GARDAI are to probe threats against Archbishop Diarmuid Martin warning him to be careful while "out on the streets" because of his views on abortion.
Dr Martin told how he had received a threatening letter in the wake of revelations by Taoiseach Enda Kenny that he had also received a threat – as tensions on the contentious issue look likely to continue to heighten.
He said he received the letter in the past week and reported it to gardai straight away.
Dr Martin said: "I have received also a threatening letter which says because of my views on abortion I should be careful when I go out on the streets.
"There are strange people around, I have no bullet-proof vest on. I have constantly said mature debate should be measured debate.
"The Catholic position is a very strong one about the equal right of mother and baby and that is the situation we have."
Dr Martin has reported the threat to gardai, who will now investigate the matter.
Dr Martin also said yesterday that people should be able to express their views "with conviction", but added that "extreme language" and personal attacks were not the way "we go forward".
He was responding to Taoiseach Enda Kenny's claim that he had been threatened with "revenge for Cloyne" in the abortion debate, a reference to Mr Kenny denouncing the Vatican in the wake of the Cloyne Report into clerical abuse.
The Government this week outlined plans to legislate and regulate for abortion in cases where there is a threat to the life of the mother – including the highly contentious issue of the threat of suicide.
Dr Martin – one of a number of bishops who attacked the Government's proposals to legislate for abortion – has called for a calm debate on the issue.
It comes after the four Catholic archbishops this week called for TDs to be given a free vote when abortion legislation comes before the Dail, which is expected to be early next summer.
Dr Martin repeated this call yesterday, but this has been firmly ruled out by Mr Kenny.

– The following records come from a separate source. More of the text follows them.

Lemma table_erase_ok m a key : wf m a -> exists m', erase m key = Ok (m', bool_decide (is_Some (a !! key))) /\ wf m' (delete key a) /\
  bucket_count_ m' = bucket_count_ m /\ size_ m' + tombstone_count_ m' = size_ m + tombstone_count_ m /\ (a !! key = None -> m' = m).
Proof.
  intros Hm. unfold erase. destruct (FindSlot_wp m a key Hm) as (r & -> & Hr). cbn. destruct r as [i|].
  - destruct (names_value m a i key Hr) as (v & Hv & _). rewrite Hv. rewrite bool_decide_eq_true_2 by done.
    destruct Hr as (s & f & e & Hg & Hi & Ef & Ek). rewrite (slot_at_good m a s f i Hg Hi), Ef. cbn.
    destruct Hg as [Es Hh Hp Ht Hct Hsz Hdom Htb Hld]. pose proof (pow2_bounds _ Hp). pose proof (threshold_lt _ Hp).
    pose proof (cnt_upd is_occ _ f i VDel Hi) as Hco. pose proof (cnt_upd is_del _ f i VDel Hi) as Hcd.
    rewrite Ef in Hco, Hcd. cbn in Hco, Hcd.
    eexists. split; [done|]. cbn. rewrite !wrap_small by (unfold fits; lia). split; [|split; [done|split; [lia|done]]].
    right. exists (<[i := enc VDel]> s), (vupd f i VDel). split; cbn; try done.
    + by rewrite Es.
    + by apply (holds_upd s _ f i VDel).
    + by eapply table_delete.
    + rewrite <- Ek. by eapply table_content_delete.
    + lia.
    + rewrite map_size_delete, Hv. cbn. lia.
    + lia.
    + lia.
  - rewrite Hr. rewrite bool_decide_eq_false_2 by (by intros [? ?]). eexists. split; [done|]. rewrite delete_id by done. done.
Qed.

(** ** Whole maps *)

Definition cleared (x : vslot) : vslot := match x with VOcc _ => VEmpty | x => x end.

Lemma clear_loop_ok s n f : holds s n f -> exists s',
  for_loop 0 n (fun i s => slot ← get_slot s i; slot ← DestroySlot slot; Ok (<[i := slot]> s)) s = Ok s' /\
  holds s' n (fun j => cleared (f j)).
Proof.
  intros Hs. pose (P := fun (i : nat) (s : list Slot) => holds s n (fun j => if decide (j < i)%nat then cleared (f j) else f j)).
  destruct (for_loop_inv P (fun i s => slot ← get_slot s i; slot ← DestroySlot slot; Ok (<[i := slot]> s)) 0 n s)
    as (s' & E & [Hl H]); unfold P in *.
  - done.
  - intros i s1 Hi Hs1. rewrite (holds_get s1 n _ i Hs1) by lia. rewrite decide_False by lia. rewrite res_bind_ok.
    assert (Hd : DestroySlot (enc (f i)) = Ok (enc (cleared (f i)))) by (by destruct (f i)).
    rewrite Hd, res_bind_ok. eexists. split; [done|]. destruct (holds_upd s1 n _ i (cleared (f i)) Hs1) as [Hl H]; [lia|].
    split; [done|]. intros j Hj. rewrite H by done. unfold vupd. repeat case_decide; subst; done || lia.
  - exists s'. split; [done|]. split; [done|]. intros j Hj. rewrite H by done. by rewrite decide_True by lia.
Qed.

Lemma destroy_ok m a : wf m a -> destroy m = Ok ().
Proof.
  intros [[-> ->]|(s & f & Hg)]; [done|]. destruct Hg as [Es Hh _ _ _ _ _ _ _]. unfold destroy, clear. rewrite Es.
  destruct (clear_loop_ok s (bucket_count_ m) f Hh) as (s' & -> & [Hl Hs']). cbn [mbind res_bind slots_ bucket_count_].
  apply FreeSlots_ok; [done|]. intros j x Hx. pose proof (lookup_lt_Some _ _ _ Hx). rewrite Hs' in Hx by lia.
  injection Hx as <-. by destruct (f j).
Qed.

(** [clear] forgets the tombstones it leaves behind, so the table stays well formed only
    when there are none. *)
Lemma table_clear_ok m a : wf m a -> tombstone_count_ m = 0 -> exists m', clear m = Ok m' /\ wf m' ∅ /\ bucket_count_ m' = bucket_count_ m /\
  size_ m' = 0 /\ tombstone_count_ m' = 0.
Proof.
  intros [[-> ->]|(s & f & Hg)] Ht0; [eexists; split; [done|]; split; [by left|done]|].
  destruct Hg as [Es Hh Hp Ht Hct Hsz Hdom Htb Hld]. unfold clear. rewrite Es.
  destruct (clear_loop_ok s (bucket_count_ m) f Hh) as (s' & -> & Hs'). cbn [mbind res_bind].
  eexists. split; [done|]. split; [|done]. right. exists s', (fun _ => VEmpty).
  apply good_fresh; rewrite ?cnt_empty by done;
    [|done|by apply table_empty| |by rewrite map_size_empty|done|done|pose proof (threshold_lt _ Hp); lia].
  - destruct Hs' as [Hl Hs']. split; [done|]. intros j Hj. rewrite Hs' by done.
    assert (is_del (f j) = false) by (eapply cnt_zero; [|done]; lia). by destruct (f j).
  - intros k v. rewrite lookup_empty. split; [done|]. by intros (j & _ & E).
Qed.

As revealed in the Irish Independent, the Taoiseach told his TDs "a messenger" had threatened him with "revenge for Cloyne".
He also told his Fine Gael colleagues he believes he will become a target for more abuse as relations between church and State deteriorate over the abortion row.
Mr Kenny said the message was passed to him earlier this week, but he did not say if it was in writing or said to his face, or who sent it.
Some TDs took it that the archbishops' statement was the "revenge", but Dr Martin's spokeswoman insisted there was no connection whatsoever.
Puzzled TDs said Mr Kenny's claim was like something from a Dan Brown novel.
But Independent National University of Ireland (NUI) Senator Ronan Mullen criticised Mr Kenny for highlighting "the specifics of abusive correspondence" and said he was only giving "oxygen" to malcontents.
Mr Mullen said "a lack of civility on the part of individuals is not confined to one side or the other" of the abortion debate.
"Selectively drawing attention to abusive anti-abortion correspondence does a disservice to the tens of thousands of members of the pro-life movement who are sincere, respectful and well-intentioned," he added.
Communications Minister Pat Rabbitte said he was "taken aback by the vigour of the language" used by archbishops in their statement earlier this week.
He said he had "no objection at all" to the archbishops making their opinions known.
But added: "What I do not want to see is the clergy dictating to legislators how to legislate. But I have no objection to the bishops making their input."
Archbishop Martin said "nobody should be told by government that they have no right to speak".